I know I'm coming a bit late to the party regarding commenting on the Ted Cruz Coloring book, but I think it's in part because it isn't really...that weird to me? To explain, when I was six (!), I was a recruit to the Kiss Army, because they were not just a band, but an obviously swag-generating operation. I saw the Kiss Meets the Phantom of the Park tv movie, and decided I was going to grow up and marry Ace Frehley. I had the Colorforms. I had some trading cards. What other bands had Colorforms and trading cards? None. So who was the number one favorite of headbanging first-graders? Exactly. You have to give it up for a band that merchandises for the milk and cookie crowd, although, I admit, by Animalize my tastes had just about matured out of them.
So it goes, right?
But that leads me to the question--who is US Senator Ted Cruz to The Future for? I figure the upper age for kids who actually color is what--ten? So the kids coloring Senator Ted today would be more concerned with entering high school than voting booths when 2016 rolls around.

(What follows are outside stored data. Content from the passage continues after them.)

(** * Shape algebra of the layers in [common.py]

    A shallow embedding of the tensor-reshaping blocks of [common.py]
    (window partition and reverse, Focus, Conv, Bottleneck, BottleneckCSP,
    SPP, Classify, ChannelAttention, SAM, DAM, BDAM) and the properties the
    specification states about them.

    Python integers are [Z]; a tensor shape is a [list Z].  Python floats are
    IEEE 754 binary64 numbers: the expansion factor of Bottleneck and
    BottleneckCSP is a [float] of the Standard Library's [SpecFloat], and
    [c2 * e] is the correctly rounded binary64 product.  The quotients of
    [window_reverse] are taken over the rationals, where they are exact
    (every one is an integer below 2^53 for a tensor that fits in memory).
    Errors raised by Python or by torch are values of [exn] in the [result]
    monad. *)

From Stdlib Require Import ZArith QArith Qround Qpower Lia.
From Stdlib Require Import Floats.SpecFloat.
From stdpp Require Import base tactics option list numbers.

Local Open Scope Z_scope.

(** ** Python scalars and exceptions *)

Module Py.

Inductive exn : Type :=
| ZeroDivisionError
| ValueError
| IndexError
| RuntimeError
| OverflowError.

Inductive result (A : Type) : Type :=
| Ok (a : A)
| Raise (e : exn).
Global Arguments Ok {A} a.
Global Arguments Raise {A} e.

Global Instance result_ret : MRet result := fun A a => Ok a.
Global Instance result_bind : MBind result := fun A B f m =>
  match m with
  | Ok a => f a
  | Raise e => Raise e
  end.
Global Instance result_fmap : FMap result := fun A B f m =>
  match m with
  | Ok a => Ok (f a)
  | Raise e => Raise e
  end.

(** [assert c e]: go on when [c] holds, raise [e] otherwise. *)
Definition check (c : bool) (e : exn) : result unit :=
  if c then Ok tt else Raise e.

(** [a // b] on integers: floor division, [ZeroDivisionError] on [b = 0]. *)
Definition floordiv (a b : Z) : result Z :=
  if b =? 0 then Raise ZeroDivisionError else Ok (a / b).

(** [a / b] (true division), [ZeroDivisionError] on a zero divisor. *)
Definition truediv (a b : Q) : result Q :=
  if Qeq_bool b 0 then Raise ZeroDivisionError else Ok (a / b)%Q.

(** [int(x)] of the number a float denotes: truncation toward zero. *)
Definition int (x : Q) : Z :=
  if Qle_bool 0 x then Qfloor x else Qceiling x.

(** [round(x)] of a float: to the nearest integer, ties to the even one. *)
Definition round (x : Q) : Z :=
  let f := Qfloor x in
  match (x - inject_Z f ?= 1 # 2)%Q with
  | Lt => f
  | Gt => f + 1
  | Eq => if Z.even f then f else f + 1
  end.

(** [min(a, b)] on integers. *)
Definition min (a b : Z) : Z := if b <? a then b else a.

(** *** Floats

    A Python float is a binary64 number: precision 53, exponents below
    1024. *)
Definition float : Type := spec_float.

I know. It could just be kind of a hipster-fun thing to have a political coloring book, and I might be overthinking this a little, but I don't doubt that Cruz probably does have his sights on the White House (probably in 2016,* too) and that although he says he had no involvement with the creation of the coloring book, it definitely has the fingerprints of some "friends of Ted" (note the "Ten Commandments" branch on that tree). Am I being goofy if I think this is aimed at planting a seed with "Generation Joshua" (some of whom are definitely in the process of being softened up for the TX GOP politicians of the future)? That way, if 2016 doesn't fly, maybe 2020? 2024?
(*I know I have claimed not to be interested in talking about 2016 yet. "Consistency is the hobgoblin of little minds" and all that.)
2 comments:
It totally looks like a spoof put out by snarky liberals.
Hi Vixen,
I am inclined to agree with Big Bastard on this occasion. I'm probably more tuned in to the Ted Cruz complement than most of my liberal friends, and this seems very uncharacteristic and probably a clever idea for satire and discrediting from the left.